- [Data excerpts]
· · · ·

(* ===== verification/Http.v ===== *)
(** * HTTP/1.1 heads

    What the API ([src/src/api.rs]) and the router ([src/src/router.rs]) share:
    the end of a head in a buffer and its lines.  [http_head] is a well-formed
    head, for the theorems about what they read and write. *)

From S2P Require Import Prelude Str.

Definition crlf : list Z := [13; 10].

(** [buf.windows(4).position(|w| w == b"\r\n\r\n").map(|i| i + 4)]. *)
Fixpoint head_end (buf : list Z) : option nat :=
  match buf with
  | [] => None
  | x :: buf' => if bool_decide (take 4 buf = [13; 10; 13; 10]) then Some 4%nat
                 else S <$> head_end buf'
  end.

(** [head.split("\r\n")]: splits at each CR LF, at least one piece. *)
Fixpoint split_crlf (s : str) : list str :=
  match s with
  | [] => [[]]
  | 13 :: ((10 :: s') as s1) => [] :: split_crlf s'
  | c :: s => match split_crlf s with w :: ws => (c :: w) :: ws | [] => [[c]] end
  end.

(** A head of these lines, the blank line included. *)
Definition http_head (lines : list (list Z)) : list Z :=
  mjoin ((fun l => l ++ crlf) <$> lines) ++ crlf.

(** A line of a head: not empty, no LF in it (a lone CR may be). *)
Definition line_ok (l : list Z) : Prop := l <> [] /\ 10 ∉ l.

#[export] Instance line_ok_dec l : Decision (line_ok l).
Proof. unfold line_ok. apply _. Defined.

(** ** The end of the head *)

Lemma take_4_prefix (a b : list Z) :
  take 4 a = [13; 10; 13; 10] -> take 4 (a ++ b) = [13; 10; 13; 10].
Proof.
  intros H. rewrite take_app_le; [done|]. apply (f_equal length) in H.
  rewrite length_take in H. cbn [length] in H. lia.
Qed.

Lemma take_4_length (a : list Z) : take 4 a = [13; 10; 13; 10] -> (4 <= length a)%nat.
Proof. intros H. apply (f_equal length) in H. rewrite length_take in H. cbn [length] in H. lia. Qed.

Lemma head_end_cons x b :
  head_end (x :: b) = if bool_decide (take 4 (x :: b) = [13; 10; 13; 10]) then Some 4%nat
                      else S <$> head_end b.
Proof. done. Qed.

Lemma head_end_bound b i : head_end b = Some i -> (4 <= i <= length b)%nat.
Proof.
  revert i. induction b as [|x b IH]; intros i; [done|]. rewrite head_end_cons.
  case_bool_decide as E.
  - intros [= <-]. apply take_4_length in E. lia.
  - destruct (head_end b) as [j|]; [|done]. intros [= <-]. specialize (IH j eq_refl).
    cbn [length]. lia.
Qed.

Lemma head_end_app b c i : head_end b = Some i -> head_end (b ++ c) = Some i.
Proof.
  revert i. induction b as [|x b IH]; intros i; [done|]. rewrite <- app_comm_cons, !head_end_cons.
  case_bool_decide as E.
  - intros [= <-]. rewrite bool_decide_true; [done|]. by apply (take_4_prefix (x :: b)).
  - destruct (head_end b) as [j|] eqn:Ej; [|done]. intros [= <-].
    rewrite bool_decide_false; [by rewrite (IH j)|]. intros E'. apply E.
    apply head_end_bound in Ej. rewrite app_comm_cons, take_app_le in E' by (cbn [length]; lia). done.
Qed.

(** A buffer without the end of the head is shorter than the head. *)
Lemma head_end_None_lt b c i : head_end b = None -> head_end (b ++ c) = Some i -> (length b < i)%nat.
Proof.
  revert i. induction b as [|x b IH]; intros i Hn.
  { intros H. apply head_end_bound in H. cbn [length]. lia. }
  rewrite <- app_comm_cons. rewrite head_end_cons in Hn |- *. case_bool_decide as E; [done|].
  destruct (head_end b) eqn:Eb; [done|]. case_bool_decide as E'.
  - intros [= <-]. destruct (decide (length (x :: b) < 4)%nat) as [|Hge]; [done|]. exfalso. apply E.
    rewrite app_comm_cons, take_app_le in E' by lia. done.
  - destruct (head_end (b ++ c)) as [j|]; [|done]. intros [= <-].
    specialize (IH j eq_refl eq_refl). cbn [length]. lia.
Qed.

(** ** Well-formed heads *)

Lemma http_head_cons l ls : http_head (l :: ls) = l ++ crlf ++ http_head ls.
Proof. unfold http_head. csimpl. by rewrite <- !app_assoc. Qed.

Lemma http_head_nil : http_head [] = crlf.
Proof. done. Qed.

Lemma http_head_length_pos ls : (2 <= length (http_head ls))%nat.
Proof. unfold http_head. rewrite length_app. simpl. lia. Qed.

Lemma head_end_line l b : 10 ∉ l ->
  head_end (l ++ 13 :: b) = (fun n => length l + n)%nat <$> head_end (13 :: b).
Proof.
  induction l as [|x l IH]; intros H; cbn [app length].
  - by destruct (head_end (13 :: b)).
  - rewrite head_end_cons, bool_decide_false.
    + rewrite IH by set_solver. by destruct (head_end (13 :: b)).
    + destruct l as [|y l]; cbn; intros [=]; set_solver.
Qed.

Lemma head_end_crlf l b : line_ok l ->
  head_end (crlf ++ l ++ 13 :: b) = (fun n => 2 + n)%nat <$> head_end (l ++ 13 :: b).
Proof.
  intros [Hne H]. destruct l as [|x l]; [done|]. cbn [crlf app].
  rewrite head_end_cons, bool_decide_false.
  2:{ destruct l as [|y l]; cbn; intros [=]; set_solver. }
  rewrite head_end_cons, bool_decide_false by (by intros [=]).
  by destruct (head_end (x :: l ++ 13 :: b)).
Qed.

Lemma head_end_http ls b : Forall line_ok ls -> ls <> [] ->
  head_end (http_head ls ++ b) = Some (length (http_head ls)).
Proof.
  intros H Hne. induction H as [|l ls [Hl Hlf] Hls IH]; [done|]. clear Hne.
  rewrite http_head_cons, <- !app_assoc. change (crlf ++ http_head ls ++ b) with (13 :: 10 :: http_head ls ++ b).
  rewrite head_end_line, !length_app by done.
  destruct ls as [|l' ls].
  - unfold http_head. cbn. done.
  - specialize (IH ltac:(done)). rewrite http_head_cons in IH |- *.
    apply Forall_cons_iff in Hls as [Hl' _]. rewrite <- !app_assoc in IH |- *.
    change (crlf ++ http_head ls ++ b) with (13 :: 10 :: http_head ls ++ b) in IH |- *.
    pose proof (head_end_crlf l' (10 :: http_head ls ++ b) Hl') as E. cbn [crlf app] in E.
    rewrite E, IH. done.
Qed.

Lemma split_crlf_line l s : 10 ∉ l -> split_crlf (l ++ crlf ++ s) = l :: split_crlf s.
Proof.
  induction l as [|c l IH]; intros H; [done|]. rewrite <- app_comm_cons.
  assert (split_crlf (c :: l ++ crlf ++ s)
          = match split_crlf (l ++ crlf ++ s) with w :: ws => (c :: w) :: ws | [] => [[c]] end) as E.
  { assert (exists y t, l ++ crlf ++ s = y :: t /\ y <> 10) as (y & t & -> & Hy).
    { destruct l as [|y l]; eexists _, _; (split; [done|]); [done|set_solver]. }
    cbn [split_crlf]. destruct c as [|p|]; try done. repeat (destruct p; try done).
    destruct y as [|q|]; try done. repeat (destruct q; try done). }
  rewrite E, IH by set_solver. done.
Qed.

Lemma split_crlf_http ls : Forall line_ok ls -> split_crlf (http_head ls) = ls ++ [[]; []].
Proof.
  induction 1 as [|l ls [_ Hlf] _ IH]; [done|].
  rewrite http_head_cons, split_crlf_line by done. by rewrite IH.
Qed.

Lemma split_inclusive_line l s : 10 ∉ l -> split_inclusive 10 (l ++ 10 :: s) = (l ++ [10]) :: split_inclusive 10 s.
Proof.
  induction l as [|c l IH]; intros H; [done|]. cbn [app split_inclusive].
  destruct (Z.eqb_spec c 10); [set_solver|]. by rewrite IH by set_solver.
Qed.

Lemma split_inclusive_http ls : Forall line_ok ls ->
  split_inclusive 10 (http_head ls) = ((fun l => l ++ crlf) <$> ls) ++ [crlf].
Proof.
  induction 1 as [|l ls [_ Hlf] _ IH]; [done|].
  rewrite http_head_cons, fmap_cons. unfold crlf at 1.
  change (l ++ [13; 10] ++ http_head ls) with (l ++ [13] ++ 10 :: http_head ls).
  rewrite app_assoc, split_inclusive_line, IH by set_solver. by rewrite <- !app_assoc.
Qed.

Lemma http_head_mjoin ls : mjoin (((fun l => l ++ crlf) <$> ls) ++ [crlf]) = http_head ls.
Proof.
  unfold http_head. induction ls as [|l ls IH]; csimpl; [done|]. by rewrite IH, app_assoc.
Qed.

(** The lines at LF keep their CR; after the last one comes an empty piece. *)
Lemma split_on_lf_http ls : Forall line_ok ls ->
  split_on 10 (http_head ls) = ((fun l => l ++ [13]) <$> ls) ++ [[13]; []].
Proof.
  induction 1 as [|l ls [_ Hlf] _ IH]; [done|].
  rewrite http_head_cons, fmap_cons. unfold crlf at 1.
  change (l ++ [13; 10] ++ http_head ls) with (l ++ [13] ++ 10 :: http_head ls).
  rewrite app_assoc, split_on_line, IH by set_solver. done.
Qed.

(** ** Text *)

Lemma utf8_encode_crlf : utf8_encode crlf = crlf.
Proof. done. Qed.

Lemma utf8_encode_head ls : utf8_encode (http_head ls) = http_head (utf8_encode <$> ls).
Proof.
  induction ls as [|l ls IH]; [done|].
  rewrite fmap_cons, !http_head_cons, !utf8_encode_app, IH. done.
Qed.

Lemma utf8_char_nonempty c : utf8_char c <> [].
Proof. unfold utf8_char. by repeat case_match. Qed.

Lemma utf8_encode_nonempty s : s <> [] -> utf8_encode s <> [].
Proof.
  destruct s as [|c s]; [done|]. intros _. unfold utf8_encode. cbn [map concat].
  pose proof (utf8_char_nonempty c). by destruct (utf8_char c).
Qed.

Lemma line_ok_encode l : Forall is_char l -> line_ok l -> line_ok (utf8_encode l).
Proof.
  intros Hc [Hne Hlf]. split; [by apply utf8_encode_nonempty|]. intros H. apply Hlf.
  by apply utf8_encode_ascii_byte in H.
Qed.

Lemma http_head_chars ls : Forall (Forall is_char) ls -> Forall is_char (http_head ls).
Proof.
  assert (Forall is_char crlf) as Hcr by (unfold is_char; repeat constructor; lia).
  induction 1 as [|l ls Hl _ IH]; [done|]. rewrite http_head_cons, !Forall_app. done.
Qed.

· · · ·

- [What you will do] Count every line of the records that holds "Fixpoint". State the number, nothing else.

- [Task result] 2